*Work instructions*.
Beginning with the line that holds "by apply (complete_malloc" in the data below, give again every line through the one that holds "eapply (all_complete_cons _ _ _ _ _ _ 2", exactly as written.

(Collected data entries)
Lemma demo_suite_complete :
  exists acts, all_complete 2 DemoSuite.listing (fun _ => true) true false false 0 DemoSuite.tests acts 3 /\
    length acts = 14%nat /\ head acts = Some (ArenaInfo (bytes "./logs/arena/3-log.txt") (mkParams 4294967296 true false)) /\
    last acts = Some (RunSdhs true (bytes "./logs/sdhs/")) /\
    fate (fun _ _ => true) [] acts = (acts, true) /\
    (fate (fun before _ => negb (length before =? 2)%nat) [] acts).2 = false /\
    length (fate (fun before _ => negb (length before =? 2)%nat) [] acts).1 = 3%nat.
Proof.
  eexists. split; [|shelve].
  eapply (all_complete_cons _ _ _ _ _ _ 0 (DemoSuite.test 0)).
  { by apply (complete_arena _ _ _ _ _ _ 0 _ (DemoSuite.ctx 0) (bytes "4gB") (bytes "./logs/arena/") 3 1000); vm_compute. }
  eapply (all_complete_cons _ _ _ _ _ _ 1 (DemoSuite.test 1)).
  { by apply (complete_malloc _ _ _ _ _ _ 1 _ (DemoSuite.ctx 1) (bytes "./logs/malloc/") 1 1000); vm_compute. }
  eapply (all_complete_cons _ _ _ _ _ _ 2 (DemoSuite.test 2)); [|apply all_complete_nil].
  by apply (complete_sdhs _ _ _ _ _ _ 2 _ (DemoSuite.ctx 2) (bytes "./logs/sdhs/") 8); vm_compute.
  Unshelve. all: try (split_and!; by vm_compute).
Qed.

(** All runs come back; and a suite that is over with the third. *)
Lemma run_tests_runs_witness :
  (exists w', run_tests 2 DemoSuite.listing (fun _ => true) true false (fun _ _ => true) (Some DemoSuite.conf) (mkTesting 0 []) = (Some 0, w') /\
    length (trace w') = 14%nat /\
    head (trace w') = Some (ArenaInfo (bytes "./logs/arena/3-log.txt") (mkParams 4294967296 true false)) /\
    last (trace w') = Some (RunSdhs true (bytes "./logs/sdhs/"))) /\
  exists w', run_tests 2 DemoSuite.listing (fun _ => true) true false (fun before _ => negb (length before =? 2)%nat)
               (Some DemoSuite.conf) (mkTesting 0 []) = (None, w') /\ length (trace w') = 3%nat.
Proof.
  destruct demo_suite_complete as (acts & Hc & Hlen & Hh & Hl & Hf & Hf' & Hn').
  assert (Hs : suite DemoSuite.conf false (DemoSuite.tests ++ [])) by (split_and!; by vm_compute).
  split.
  - pose proof (run_tests_runs 2 DemoSuite.listing (fun _ => true) true false (fun _ _ => true) false DemoSuite.conf
      DemoSuite.tests [] acts 3 (mkTesting 0 []) Hs Hc) as H.
    cbn [trace] in H. rewrite Hf in H. eexists. split; [exact H|]. split; [exact Hlen|]. split; [exact Hh|exact Hl].
  - pose proof (run_tests_runs 2 DemoSuite.listing (fun _ => true) true false (fun before _ => negb (length before =? 2)%nat) false
      DemoSuite.conf DemoSuite.tests [] acts 3 (mkTesting 0 []) Hs Hc) as H.
    cbn [trace] in H. rewrite (surjective_pairing (fate _ [] acts)), Hf' in H.
    destruct H as [k' H]. eexists. split; [exact H|exact Hn'].
Defined.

*Result*.
  { by apply (complete_malloc _ _ _ _ _ _ 1 _ (DemoSuite.ctx 1) (bytes "./logs/malloc/") 1 1000); vm_compute. }
  eapply (all_complete_cons _ _ _ _ _ _ 2 (DemoSuite.test 2)); [|apply all_complete_nil].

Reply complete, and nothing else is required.